→ **THE PROBLEM**:
Set down, please, without alteration, the lines of the entries below from the first through the one containing "(** A loop whose".

→ **INFORMATION PROVIDED**:
(** * spring-mesh: the physics engine of [code/simulation.py]

    A shallow embedding of [_calculate_forces] and [simulate] and the
    properties of the force stencil, the velocity-Verlet loop and the
    frame resampling.

    Scalars are IEEE 754 binary64 numbers, as numpy's [float64]: the
    primitive [float] of the kernel, whose operations round to nearest
    even and never raise (numpy's default error state turns a division
    by zero into [inf] or [nan] and a warning).  Arrays are lists; a
    mesh-shaped array is a list of rows.  Element-wise operations are
    modelled on operands of one shape, the shape of the mesh; numpy's
    broadcasting of other shapes is outside the model.

    The error bounds of the resampling are stated over the reals, with
    the IEEE 754 specification of the primitive operations. *)

From Stdlib Require Import ZArith List Floats Lia Reals Lra.
From stdpp Require Import base option list.


(** ** Generic helpers *)

(** A loop whose body may raise: the body runs on the elements from left
    to right and the first failure aborts the loop. *)
Fixpoint foldM {A B : Type} (f : B → A → option B) (l : list A) (b : B)
  : option B :=
  match l with
  | [] => Some b
  | x :: l' => match f b x with
               | Some b' => foldM f l' b'
               | None => None
               end
  end.

(** ** numpy arrays *)

Module Np.

Abbreviation grid := (list (list float)).

(** [a.shape] of a two-dimensional array. *)
Definition shape {A : Type} (a : list (list A)) : nat * nat :=
  (length a, match a with [] => 0 | r :: _ => length r end).

Definition has_shape {A : Type} (ny nx : nat) (a : list (list A)) : Prop :=
  length a = ny ∧ Forall (λ r, length r = nx) a.

(** [np.zeros((ny, nx))] *)
Definition zeros (ny nx : nat) : grid := replicate ny (replicate nx 0%float).

(** An index into an axis of length [n]: a negative index counts from the
    end, anything outside [-n .. n-1] raises [IndexError]. *)
Definition index (n : nat) (i : Z) : option nat :=
  if decide (0 ≤ i < Z.of_nat n)%Z then Some (Z.to_nat i)
  else if decide (- Z.of_nat n ≤ i < 0)%Z then Some (Z.to_nat (i + Z.of_nat n))
  else None.

(** [a[i]] *)
Definition item {A : Type} (a : list A) (i : Z) : option A :=
  index (length a) i ≫= λ i', a !! i'.

(** [a[i, j]] *)
Definition item2 {A : Type} (a : list (list A)) (i j : Z) : option A :=
  item a i ≫= λ r, item r j.

(** The cell [(i, j)] of a grid, by natural indices. *)
Definition cell {A : Type} (a : list (list A)) (i j : nat) : option A :=
  a !! i ≫= λ r, r !! j.

(** [a[i, j] += v] *)
Definition add_at (a : grid) (i j : Z) (v : float) : option grid :=
  i' ← index (length a) i;
  r ← a !! i';
  j' ← index (length r) j;
  x ← r !! j';
  Some (<[i' := <[j' := (x + v)%float]> r]> a).

(** Element-wise operations on arrays of one shape, and with a scalar. *)
Definition map2 (op : float → float → float) (a b : grid) : grid :=
  zip_with (zip_with op) a b.

Definition maps (op : float → float) (a : grid) : grid :=
  map (map op) a.

End Np.

(** ** The force field: [_calculate_forces] *)

Section Forces.

Local Open Scope float_scope.

(** The arguments [elastic_constant], [natural_length] and
    [particle_separation]. *)
Variables (elastic_constant natural_length particle_separation : float).

Definition displacements : list (Z * Z) :=
  [(0, -1); (-1, 0); (0, 1); (1, 0)]%Z.

(** [x**2]: the power function of the C library at the exponent 2, taken
    as the correctly rounded product [x * x]. *)
Definition square (x : float) : float := x * x.
(** * fast-hasher: the QuickXor accumulator, the multi-hash fan-out,
      the filter predicate, the algorithm registry and the scanner.

    Bytes are integers in [0, 256) (type [Z]); Go's [uint64] counter is a
    [Z] reduced modulo [2^64] after every addition; Go strings are Rocq
    strings (one [ascii] per byte). *)

From Stdlib Require Import ZArith Ascii String List Lia Permutation.
From Stdlib Require OrderedTypeEx.
From stdpp Require Import base option list sorting gmap strings.

Local Open Scope Z_scope.

(** ** Bytes and strings *)

(** [byte(x)]: Go's conversion of an integer to [byte] keeps the low 8 bits. *)
Definition byte (x : Z) : Z := Z.land x 255.

(** [[]byte(s)] and [string(b)]. *)
Definition bytes_of_string (s : string) : list Z :=
  map (fun c => Z.of_N (N_of_ascii c)) (list_ascii_of_string s).

Definition string_of_bytes (b : list Z) : string :=
  string_of_list_ascii (map (fun x => ascii_of_N (Z.to_N x)) b).

(** ** pkg/quickxorhash *)

Module quickxorhash.

Definition BlockSize : Z := 64.
Definition Size : nat := 20.
Definition shift : nat := 11.
Definition widthInBits : nat := 8 * Size.
Definition dataSize : nat := Eval cbv in (shift * widthInBits)%nat.

(** [type quickXorHash struct { data [dataSize]byte; size uint64 }] *)
Record quickXorHash : Type := mk {
  data : list Z;
  size : Z
}.

(** The receiver [q *quickXorHash] is threaded through every method: a
    method is a function from the accumulator before the call to the
    returned value and the accumulator after the call. *)
Definition M (A : Type) : Type := quickXorHash -> A * quickXorHash.

#[global] Instance M_ret : MRet M := fun A a q => (a, q).
#[global] Instance M_bind : MBind M :=
  fun A B k m q => let (a, q') := m q in k a q'.
Definition get_data : M (list Z) := fun q => (data q, q).
Definition get_size : M Z := fun q => (size q, q).
Definition set_data (d : list Z) : M unit := fun q => (tt, mk d (size q)).
Definition set_size (n : Z) : M unit := fun q => (tt, mk (data q) n).

(** [New]: the zero value of the struct. *)
Definition New : quickXorHash := mk (replicate dataSize 0) 0.

(** [subtle.XORBytes(dst, src, dst)]: the first [min(len dst, len src)]
    bytes of [dst] become [src[i] ^ dst[i]], the rest of [dst] is kept;
    the count of bytes touched is returned. *)
Fixpoint xor_into (dst src : list Z) : list Z :=
  match dst, src with
  | d :: dst', s :: src' => Z.lxor s d :: xor_into dst' src'
  | _, _ => dst
  end.

Definition xorBytes (dst src : list Z) : list Z * nat :=
  (xor_into dst src, Nat.min (length dst) (length src)).

(** The loop [for len(p)-i >= dataSize { i += xorBytes(q.data[:], p[i:]) }].
    Every turn advances [i] by [dataSize], so [length p] turns are more
    than enough fuel. *)
Fixpoint write_blocks (fuel : nat) (p : list Z) (d : list Z) (i : nat)
  : list Z * nat :=
  match fuel with
  | O => (d, i)
  | S fuel' =>
      if (dataSize <=? length p - i)%nat
      then let (d', n) := xorBytes d (drop i p) in
           write_blocks fuel' p d' (i + n)
      else (d, i)
  end.

(** [func (q *quickXorHash) Write(p []byte) (n int, err error)];
    the error is always nil and is left out. *)
Definition Write (p : list Z) : M nat :=
  d ← get_data;
  sz ← get_size;
  let lastRemain := Z.to_nat (sz mod Z.of_nat dataSize) in
  let (d1, i) :=
    if (lastRemain =? 0)%nat then (d, O)
    else let (t, n) := xorBytes (drop lastRemain d) p in
         (take lastRemain d ++ t, n) in
  let d2 :=
    if (i =? length p)%nat then d1
    else let (d', i') := write_blocks (length p) p d1 i in
         fst (xorBytes d' (drop i' p)) in
  set_data d2;;
  set_size ((sz + Z.of_nat (length p)) mod 2 ^ 64);;
  mret (length p).

(** [h[k] ^= v]. *)
Definition xor_at (k : nat) (v : Z) (h : list Z) : list Z :=
  <[k := Z.lxor (nth k h 0) v]> h.

(** The body of the loop of [checkSum] at position [i], where [x] is
    [q.data[i]] and [h] the scratch array. *)
Definition checkSum_step (x : Z) (i : Z) (h : list Z) : list Z :=
  let shift := (i * 11) mod 160 in
  let shiftBytes := Z.to_nat (shift / 8) in
  let shiftBits := shift mod 8 in
  let shifted := Z.shiftl x shiftBits in
  let h := xor_at shiftBytes (byte shifted) h in
  xor_at (shiftBytes + 1) (byte (Z.shiftr shifted 8)) h.

(** [for i := range dataSize { ... q.data[i] ... }]: the array [q.data]
    is walked from position [i] on. *)
Fixpoint checkSum_loop (d : list Z) (i : Z) (h : list Z) : list Z :=
  match d with
  | [] => h
  | x :: d' => checkSum_loop d' (i + 1) (checkSum_step x i h)
  end.

(** [func (q *quickXorHash) checkSum() (h [Size + 1]byte)] *)
Definition checkSum : M (list Z) :=
  d ← get_data;
  sz ← get_size;
  let h := checkSum_loop d 0 (replicate (Size + 1) 0) in
  let h := xor_at 0 (nth 20 h 0) h in
  let h := xor_at (Size - 8) (byte (Z.shiftr sz (8 * 0))) h in
  let h := xor_at (Size - 7) (byte (Z.shiftr sz (8 * 1))) h in
  let h := xor_at (Size - 6) (byte (Z.shiftr sz (8 * 2))) h in
  let h := xor_at (Size - 5) (byte (Z.shiftr sz (8 * 3))) h in
  let h := xor_at (Size - 4) (byte (Z.shiftr sz (8 * 4))) h in
  let h := xor_at (Size - 3) (byte (Z.shiftr sz (8 * 5))) h in
  let h := xor_at (Size - 2) (byte (Z.shiftr sz (8 * 6))) h in
  let h := xor_at (Size - 1) (byte (Z.shiftr sz (8 * 7))) h in
  mret h.

(** [func (q *quickXorHash) Sum(b []byte) []byte] *)
Definition Sum (b : list Z) : M (list Z) :=
  hash ← checkSum;
  mret (b ++ take Size hash).

(** [func (q *quickXorHash) Reset()] *)
Definition Reset : M unit := fun _ => (tt, New).

End quickxorhash.

(** ** encoding/base64 and encoding/hex (Go standard library) *)

Definition encodeStd : string :=
  "ABCDEFGHIJKLMNOPQRSTUVWXYZabcdefghijklmnopqrstuvwxyz0123456789+/".

Definition b64char (x : Z) : ascii :=
  match String.get (Z.to_nat x) encodeStd with
  | Some c => c
  | None => "="%char
  end.

(** [base64.StdEncoding.EncodeToString]: three bytes give four characters
    of six bits each; a tail of one or two bytes is padded with [=]. *)
Fixpoint base64_encode (src : list Z) : list ascii :=
  match src with
  | a :: b :: c :: rest =>
      let v := Z.lor (Z.lor (Z.shiftl a 16) (Z.shiftl b 8)) c in
      b64char (Z.land (Z.shiftr v 18) 63) ::
      b64char (Z.land (Z.shiftr v 12) 63) ::
      b64char (Z.land (Z.shiftr v 6) 63) ::
      b64char (Z.land v 63) :: base64_encode rest
  | [a; b] =>
      let v := Z.lor (Z.shiftl a 16) (Z.shiftl b 8) in
      [b64char (Z.land (Z.shiftr v 18) 63);
       b64char (Z.land (Z.shiftr v 12) 63);
       b64char (Z.land (Z.shiftr v 6) 63); "="%char]
  | [a] =>
      let v := Z.shiftl a 16 in
      [b64char (Z.land (Z.shiftr v 18) 63);
       b64char (Z.land (Z.shiftr v 12) 63); "="%char; "="%char]
  | [] => []
  end.

Definition base64_EncodeToString (src : list Z) : string :=
  string_of_list_ascii (base64_encode src).

Definition hextable : string := "0123456789abcdef".

Definition hexchar (x : Z) : ascii :=
  match String.get (Z.to_nat x) hextable with
  | Some c => c
  | None => "0"%char
  end.

(** [hex.EncodeToString]: two lowercase digits per byte, high nibble first. *)
Definition hex_EncodeToString (src : list Z) : string :=
  string_of_list_ascii
    (flat_map (fun v => [hexchar (Z.shiftr v 4); hexchar (Z.land v 15)]) src).

(** ** strings and path/filepath (Go standard library)

    The functions below are the standard library's, restricted to what
    this program relies on: strings are taken byte-wise (ASCII letters
    and ASCII white space), and paths are Unix paths, whose separator is
    the slash. *)

Definition is_upper (c : ascii) : bool :=
  let n := nat_of_ascii c in (65 <=? n)%nat && (n <=? 90)%nat.

Definition lower_ascii (c : ascii) : ascii :=
  if is_upper c then ascii_of_nat (nat_of_ascii c + 32) else c.

(** [strings.ToLower] *)
Fixpoint strings_ToLower (s : string) : string :=
  match s with
  | EmptyString => EmptyString
  | String c s' => String (lower_ascii c) (strings_ToLower s')
  end.

(** White space for [strings.TrimSpace]: tab, line feed, vertical tab,
    form feed, carriage return and space. *)
Definition is_space (c : ascii) : bool :=
  let n := nat_of_ascii c in
  ((9 <=? n)%nat && (n <=? 13)%nat) || (n =? 32)%nat.

Fixpoint trim_left (s : string) : string :=
  match s with
  | String c s' => if is_space c then trim_left s' else s
  | EmptyString => EmptyString
  end.

(** Drops the white space at the end: the result is empty exactly when
    nothing but white space is left. *)
Fixpoint trim_right (s : string) : string :=
  match s with
  | EmptyString => EmptyString
  | String c s' =>
      match trim_right s' with
      | EmptyString => if is_space c then EmptyString else String c EmptyString
      | t => String c t
      end
  end.

(** [strings.TrimSpace] *)
Definition strings_TrimSpace (s : string) : string :=
  trim_right (trim_left s).

(** [strings.Split(s, sep)] for a one-byte separator: the pieces between
    the separators, at least one piece. *)
Fixpoint strings_Split (s : string) (sep : ascii) : list string :=
  match s with
  | EmptyString => [EmptyString]
  | String c s' =>
      if Ascii.eqb c sep then EmptyString :: strings_Split s' sep
      else match strings_Split s' sep with
           | piece :: pieces => String c piece :: pieces
           | [] => [String c EmptyString]
           end
  end.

→ **OUTPUT FOR THIS EXERCISE**:
(** * spring-mesh: the physics engine of [code/simulation.py]

    A shallow embedding of [_calculate_forces] and [simulate] and the
    properties of the force stencil, the velocity-Verlet loop and the
    frame resampling.

    Scalars are IEEE 754 binary64 numbers, as numpy's [float64]: the
    primitive [float] of the kernel, whose operations round to nearest
    even and never raise (numpy's default error state turns a division
    by zero into [inf] or [nan] and a warning).  Arrays are lists; a
    mesh-shaped array is a list of rows.  Element-wise operations are
    modelled on operands of one shape, the shape of the mesh; numpy's
    broadcasting of other shapes is outside the model.

    The error bounds of the resampling are stated over the reals, with
    the IEEE 754 specification of the primitive operations. *)

From Stdlib Require Import ZArith List Floats Lia Reals Lra.
From stdpp Require Import base option list.


(** ** Generic helpers *)

(** A loop whose body may raise: the body runs on the elements from left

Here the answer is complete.